[[ Dataset records open ]]
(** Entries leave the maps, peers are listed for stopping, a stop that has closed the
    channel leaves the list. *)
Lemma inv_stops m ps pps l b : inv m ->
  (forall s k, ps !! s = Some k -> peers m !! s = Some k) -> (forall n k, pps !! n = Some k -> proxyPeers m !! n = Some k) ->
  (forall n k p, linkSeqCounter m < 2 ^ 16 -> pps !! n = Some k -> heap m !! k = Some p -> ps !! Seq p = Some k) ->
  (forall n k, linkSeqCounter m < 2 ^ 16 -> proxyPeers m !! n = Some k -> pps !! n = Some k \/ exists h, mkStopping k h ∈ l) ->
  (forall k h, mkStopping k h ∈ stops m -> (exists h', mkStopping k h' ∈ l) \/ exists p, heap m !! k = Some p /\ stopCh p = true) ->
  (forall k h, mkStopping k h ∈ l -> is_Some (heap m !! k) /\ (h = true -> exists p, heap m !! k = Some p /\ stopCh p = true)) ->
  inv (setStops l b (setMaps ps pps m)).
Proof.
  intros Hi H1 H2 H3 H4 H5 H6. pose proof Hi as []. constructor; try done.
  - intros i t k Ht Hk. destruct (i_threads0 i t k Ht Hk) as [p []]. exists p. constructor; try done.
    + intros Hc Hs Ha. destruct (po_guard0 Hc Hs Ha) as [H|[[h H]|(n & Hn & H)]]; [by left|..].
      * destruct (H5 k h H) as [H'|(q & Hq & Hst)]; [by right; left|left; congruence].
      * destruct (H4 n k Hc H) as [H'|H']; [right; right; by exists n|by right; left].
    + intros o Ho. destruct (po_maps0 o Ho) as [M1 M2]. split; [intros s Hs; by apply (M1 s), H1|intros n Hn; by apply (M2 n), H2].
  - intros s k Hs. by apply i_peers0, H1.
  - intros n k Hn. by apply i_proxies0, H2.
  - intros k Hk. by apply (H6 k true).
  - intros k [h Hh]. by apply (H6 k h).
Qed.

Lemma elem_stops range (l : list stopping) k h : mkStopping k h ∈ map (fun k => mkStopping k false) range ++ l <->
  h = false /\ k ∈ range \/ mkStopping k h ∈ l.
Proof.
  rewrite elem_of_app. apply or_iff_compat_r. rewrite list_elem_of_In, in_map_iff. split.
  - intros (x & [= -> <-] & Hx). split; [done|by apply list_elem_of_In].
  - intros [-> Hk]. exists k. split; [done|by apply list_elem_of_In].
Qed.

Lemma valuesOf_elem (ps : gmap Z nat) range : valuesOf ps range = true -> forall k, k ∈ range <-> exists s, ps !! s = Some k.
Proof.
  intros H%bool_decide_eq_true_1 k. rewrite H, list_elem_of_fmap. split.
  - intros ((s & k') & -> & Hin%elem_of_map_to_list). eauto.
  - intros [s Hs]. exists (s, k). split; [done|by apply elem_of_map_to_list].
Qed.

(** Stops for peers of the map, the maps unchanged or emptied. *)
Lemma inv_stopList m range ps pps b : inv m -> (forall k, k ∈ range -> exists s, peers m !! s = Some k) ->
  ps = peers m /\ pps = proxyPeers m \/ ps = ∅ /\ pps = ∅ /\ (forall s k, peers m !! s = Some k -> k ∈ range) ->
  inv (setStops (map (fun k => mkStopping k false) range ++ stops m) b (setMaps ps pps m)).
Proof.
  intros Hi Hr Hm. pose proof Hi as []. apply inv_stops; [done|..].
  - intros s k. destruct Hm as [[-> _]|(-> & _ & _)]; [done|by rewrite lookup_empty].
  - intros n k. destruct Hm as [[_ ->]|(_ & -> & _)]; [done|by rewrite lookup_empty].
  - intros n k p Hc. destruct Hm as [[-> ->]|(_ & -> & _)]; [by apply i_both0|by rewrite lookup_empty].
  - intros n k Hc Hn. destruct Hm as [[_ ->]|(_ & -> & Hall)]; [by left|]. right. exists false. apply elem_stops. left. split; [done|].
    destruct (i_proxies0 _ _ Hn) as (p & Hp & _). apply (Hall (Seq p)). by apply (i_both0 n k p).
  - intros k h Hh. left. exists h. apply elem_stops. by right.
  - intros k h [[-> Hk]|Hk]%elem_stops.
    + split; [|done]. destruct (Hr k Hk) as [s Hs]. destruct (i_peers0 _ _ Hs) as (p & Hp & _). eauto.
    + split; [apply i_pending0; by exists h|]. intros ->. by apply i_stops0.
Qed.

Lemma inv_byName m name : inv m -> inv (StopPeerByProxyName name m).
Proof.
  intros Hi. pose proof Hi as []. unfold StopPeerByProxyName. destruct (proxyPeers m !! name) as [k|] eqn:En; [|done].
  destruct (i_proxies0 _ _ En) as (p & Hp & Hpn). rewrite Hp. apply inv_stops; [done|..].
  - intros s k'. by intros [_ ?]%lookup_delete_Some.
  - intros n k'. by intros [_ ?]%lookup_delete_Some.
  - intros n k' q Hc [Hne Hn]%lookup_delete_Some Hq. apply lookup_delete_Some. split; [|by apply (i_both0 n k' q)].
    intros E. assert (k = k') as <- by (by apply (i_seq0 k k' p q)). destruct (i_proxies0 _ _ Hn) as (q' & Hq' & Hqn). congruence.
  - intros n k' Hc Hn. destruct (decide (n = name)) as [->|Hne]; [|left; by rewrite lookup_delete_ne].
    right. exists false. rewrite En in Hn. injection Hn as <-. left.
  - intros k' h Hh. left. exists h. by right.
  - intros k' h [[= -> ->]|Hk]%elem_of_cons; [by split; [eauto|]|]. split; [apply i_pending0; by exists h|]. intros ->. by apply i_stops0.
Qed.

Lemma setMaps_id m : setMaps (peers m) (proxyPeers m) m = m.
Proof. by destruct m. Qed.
[[ Dataset records closed ]]
▶ _What to produce_
Reproduce the records above exactly, from the first line to the line that holds "(forall s k, ps", inclusive, and omit everything after it.

▶ _Exercise answer_
(** Entries leave the maps, peers are listed for stopping, a stop that has closed the
    channel leaves the list. *)
Lemma inv_stops m ps pps l b : inv m ->
  (forall s k, ps !! s = Some k -> peers m !! s = Some k) -> (forall n k, pps !! n = Some k -> proxyPeers m !! n = Some k) ->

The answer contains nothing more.